Brett Wortman has visited Australia Zoo many times to photograph the Irwins.
Brett Wortman has visited Australia Zoo many times to photograph the Irwins.

Lives and pictures: our photographer's goodbye after 13 yrs

IT'S true what everyone tells me, a press photographer has an interesting job. I meet a lot of people from all walks of life and it's their stories that linger in my mind as I contemplate my last day on the road for the Sunshine Coast Daily.

For 13 years I've been privileged to document life on the Coast.

My image library is full of amazing people who all have their stories to tell and I'm proud to have been witness to the history of our region as it has unfolded.

Perhaps you are one of the 45,000 people I estimate I've photographed.

I've met prime ministers, premiers, mayors, business leaders, sporting heroes, celebrities, Australians of the year and super models. Maybe you are the homeless person, battling pensioner, unemployed father, cancer sufferer, grieving mum, selfless community volunteer or angry ratepayer I've met.

Brett Wortman.
Brett Wortman. Brett Wortman

What I have learnt in my job is that people are either givers or takers regardless of their place in society.

There are so may inspiring people out there. I've met a lot of them and often they aren't the people you expect.

And it doesn't matter who they are, everyone wants to look good in a photo and we as the photographer have that power.

When I came to realize this I became much more at ease with my job.

I've been an uninvited witness to car crashes, house fires, tragic accidents and crime. We see a lot of sadness and I often think of the people involved and wonder how their lives have unfolded since their brief and sometimes unwelcome appearance in the daily news.

We are also there in moments of extreme joy, like at sporting grand finals when the final whistle blows and the tears and champagne flows. These emotional events are the highlight of people's sporting careers and they are great to cover.

On reflection there aren't particular photos that stick in my mind, but rather the people behind the images.

I covered the Daniel Morcombe story from day one when we were sent out to photograph SES crews searching bushland around Palmwoods. I came to know Bruce and Denise as they faced the media determined to find answers and hopefully their missing son. I attended the public memorial as we all had to accept that Daniel wasn't coming back and I still meet them as they keep their son's memory alive through the Daniel Morcombe Foundation.

Seeing through my lens the pain in Denise's eyes will never leave me.

I met Steve Irwin several times and always left with a smile on my face feeling like I had just survived a cyclone. I was shattered like everybody when he died and I was privileged to have been one of only two photographers allowed in to his public memorial.

I met Jessica Watson as a 14-year-old with a dream. I watched her sail away on her amazing adventure and I shed a tear when she sailed back to harbour to an incredible homecoming.
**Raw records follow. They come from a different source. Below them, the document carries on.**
Lemma trace_of_bind {A B} (c : M A) (k : A -> M B) w :
  (forall a, appends (k a)) ->
  exists rest, trace_of (bind c k w) = trace_of (c w) ++ rest.
Proof.
  intros Hk. unfold bind.
  destruct (c w) as [a w' | w' | w']; cbn [trace_of].
  - apply Hk.
  - exists []. now rewrite app_nil_r.
  - exists []. now rewrite app_nil_r.
Qed.

Lemma appends_drain fd wmode : appends (drain fd wmode).
Proof.
  unfold drain. destruct (negb (rep_wait_t_eqb wmode WAIT_NO)); [| apply appends_ret].
  apply appends_bind; [apply appends_get_world | intros w].
  apply appends_bind; [apply appends_audit_get_reply | intros r; apply appends_ret].
Qed.

Lemma appends_after_send fd wmode (rc : Z) :
  appends (if rc <? 0 then ret rc else drain fd wmode ;;; ret 0).
Proof.
  destruct (rc <? 0); [apply appends_ret |].
  apply appends_bind; [apply appends_drain | intros; apply appends_ret].
Qed.

(** X16.  [audit_set_pid] sends one [AUDIT_SET] request of 48 bytes with
    the flags [NLM_F_REQUEST | NLM_F_ACK] as its first socket call; the 32
    bytes of payload are a zeroed status structure in which the mask reads
    back as [AUDIT_STATUS_PID] and the pid member as the given pid. *)
Theorem audit_set_pid_request fd pid wmode w :
  0 <= fd -> 0 <= pid < 4294967296 -> 48 <= MAX_AUDIT_MESSAGE_LENGTH ->
  exists req rest,
    trace_of (audit_set_pid fd pid wmode w) = trace w ++ Sendto fd req 48 :: rest
    /\ nlmsg_len (nlh req) = 48
    /\ nlmsg_type (nlh req) = AUDIT_SET
    /\ nlmsg_flags (nlh req) = Z.lor NLM_F_REQUEST NLM_F_ACK
    /\ wire_payload req = audit_status_bytes pid AUDIT_STATUS_PID
    /\ read_u32 (wire_payload req) = AUDIT_STATUS_PID
    /\ read_u32 (skipn 12 (wire_payload req)) = pid
    /\ Forall (fun b => b = x00)
         (firstn 8 (skipn 4 (wire_payload req)) ++ skipn 16 (wire_payload req)).
Proof.
  intros Hfd Hpid HM.
  assert (HB : 4 * ((sizeof_nlmsghdr + sizeof_audit_status + 3) / 4)
               <= MAX_AUDIT_MESSAGE_LENGTH) by exact HM.
  assert (HL : 0 <= sizeof_audit_status
               <= Z.of_nat (length (audit_status_bytes (u32 pid) AUDIT_STATUS_PID))).
  { change (length (audit_status_bytes (u32 pid) AUDIT_STATUS_PID)) with 32%nat.
    unfold sizeof_audit_status. lia. }
  unfold audit_set_pid.
  destruct (audit_send_first_call fd AUDIT_SET
              (Some (audit_status_bytes (u32 pid) AUDIT_STATUS_PID))
              sizeof_audit_status w Hfd (proj1 HL) HB (proj2 HL)) as [rest E].
  destruct (trace_of_bind
              (audit_send fd AUDIT_SET
                 (Some (audit_status_bytes (u32 pid) AUDIT_STATUS_PID))
                 sizeof_audit_status)
              (fun rc => if rc <? 0 then ret rc else drain fd wmode ;;; ret 0) w
              (appends_after_send fd wmode)) as [rest' E'].
  set (req := request AUDIT_SET (Some (audit_status_bytes (u32 pid) AUDIT_STATUS_PID))
                sizeof_audit_status (s16 (sequence w + 1))) in *.
  assert (P : wire_payload req = audit_status_bytes pid AUDIT_STATUS_PID).
  { subst req. rewrite wire_payload_request by assumption.
    rewrite u32_small by exact Hpid.
    change (Z.to_nat (4 * ((sizeof_nlmsghdr + sizeof_audit_status + 3) / 4)
                      - sizeof_nlmsghdr - sizeof_audit_status)) with 0%nat.
    cbn [repeat]. rewrite app_nil_r. reflexivity. }
  exists req, (rest ++ rest').
  split; [rewrite E', E, <- app_assoc; reflexivity |].
  split; [reflexivity |]. split; [reflexivity |]. split; [reflexivity |].
  split; [exact P |]. rewrite P. unfold audit_status_bytes.
  split; [apply read_u32_le32 |].
  split.
  - change (skipn 12 (le32 AUDIT_STATUS_PID ++ le32 0 ++ le32 0 ++ le32 pid ++
                      le32 0 ++ le32 0 ++ le32 0 ++ le32 0))
      with (le32 pid ++ le32 0 ++ le32 0 ++ le32 0 ++ le32 0).
    rewrite read_u32_le32. apply u32_small. exact Hpid.
  - cbn. repeat constructor.
Qed.
Lemma anchors_are_substrings_witness :
  (str_split (py "let x = 1; " ++ marker ++ py "fn keep() {}") marker =
     py "let x = 1; " :: str_split (py "fn keep() {}") marker ∧
   ∃ tail, up_to_match [marker] tail (py "fn keep() {}") ∧
     lib (py "E") (py "let x = 1; " ++ marker ++ py "fn keep() {}") =
       Ok (decorate (py "E") (py "//!") ++ lib_header ++ tail)) ∧
  (re_split anchors (py "see " ++ usage ++ py "old, " ++ logging ++ py "end") =
     py "see " :: py "old, " :: re_split anchors (py "end") ∧
   ∃ tail, up_to_match [usage; logging] tail (py "end") ∧
     readme (py "E") (py "see " ++ usage ++ py "old, " ++ logging ++ py "end") =
       Ok (py "see " ++ fence_open ++ py "E" ++ fence_close ++ tail)).
Proof.
  split.
  - apply (proj1 anchors_are_substrings (py "E") (py "let x = 1; ") " "%char
             (py "fn keep() {}")).
    + reflexivity.
    + discriminate.
    + by apply (clear_by_search _ _ _ 11 7).
  - apply (proj2 anchors_are_substrings (py "E") (py "see ") usage (py "old, ")
             logging (py "end")).
    + by left.
    + by right.
    + by apply (clear_by_search _ _ _ 4 8).
    + by apply (clear_by_search _ _ _ 5 10).
Defined.

(** C2, as the spec has it, fails: ["# Logging\n# Usage\n"] has both
    anchors, every [# Logging] before every [# Usage], and the splice
    succeeds. *)
Lemma readme_reversed_anchors_refuted :
  ¬ (∀ example text,
       absent [usage] text ∨ absent [logging] text ∨
       ((∃ i, hit [logging] text i) ∧ (∃ j, hit [usage] text j) ∧
        ∀ i j, hit [logging] text i → hit [usage] text j → i < j) →
       readme example text = Raise IndexError).
Proof.
  intros H. specialize (H (py "E") (logging ++ usage)).
  discriminate H. right; right. split_and!.
  - exists 0. by apply (hit_by_match _ _ _ 10).
  - exists 10. by apply (hit_by_match _ _ _ 8).
  - intros i j Hi Hj.
    apply (hit_unique_by_search _ _ 0 10) in Hi; [|done..].
    apply (hit_unique_by_search _ _ 10 8) in Hj; [|done..]. lia.
Qed.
Then there is Sue Merrotsy, whose son Jose suffered a heart attack at 15 leaving him with severe brain damage. As a single mother of three, she was looking forward to her youngest finishing school and to life beyond mothering, only to face a future with Jose requiring full-time care for the rest of his life. Or Nambour Special School mum, Mary Taylor, who shared with me through tears the sad reality of life with a special needs child and how the community spirit of the Island Charity Swim had made her and other families feel embraced and supported.

Regional newspapers give a voice to people like Sue and Mary every day and I most love seeing the positive influence the media can have.

Thanks for letting me be a part of it and as we say in the game, that's a wrap.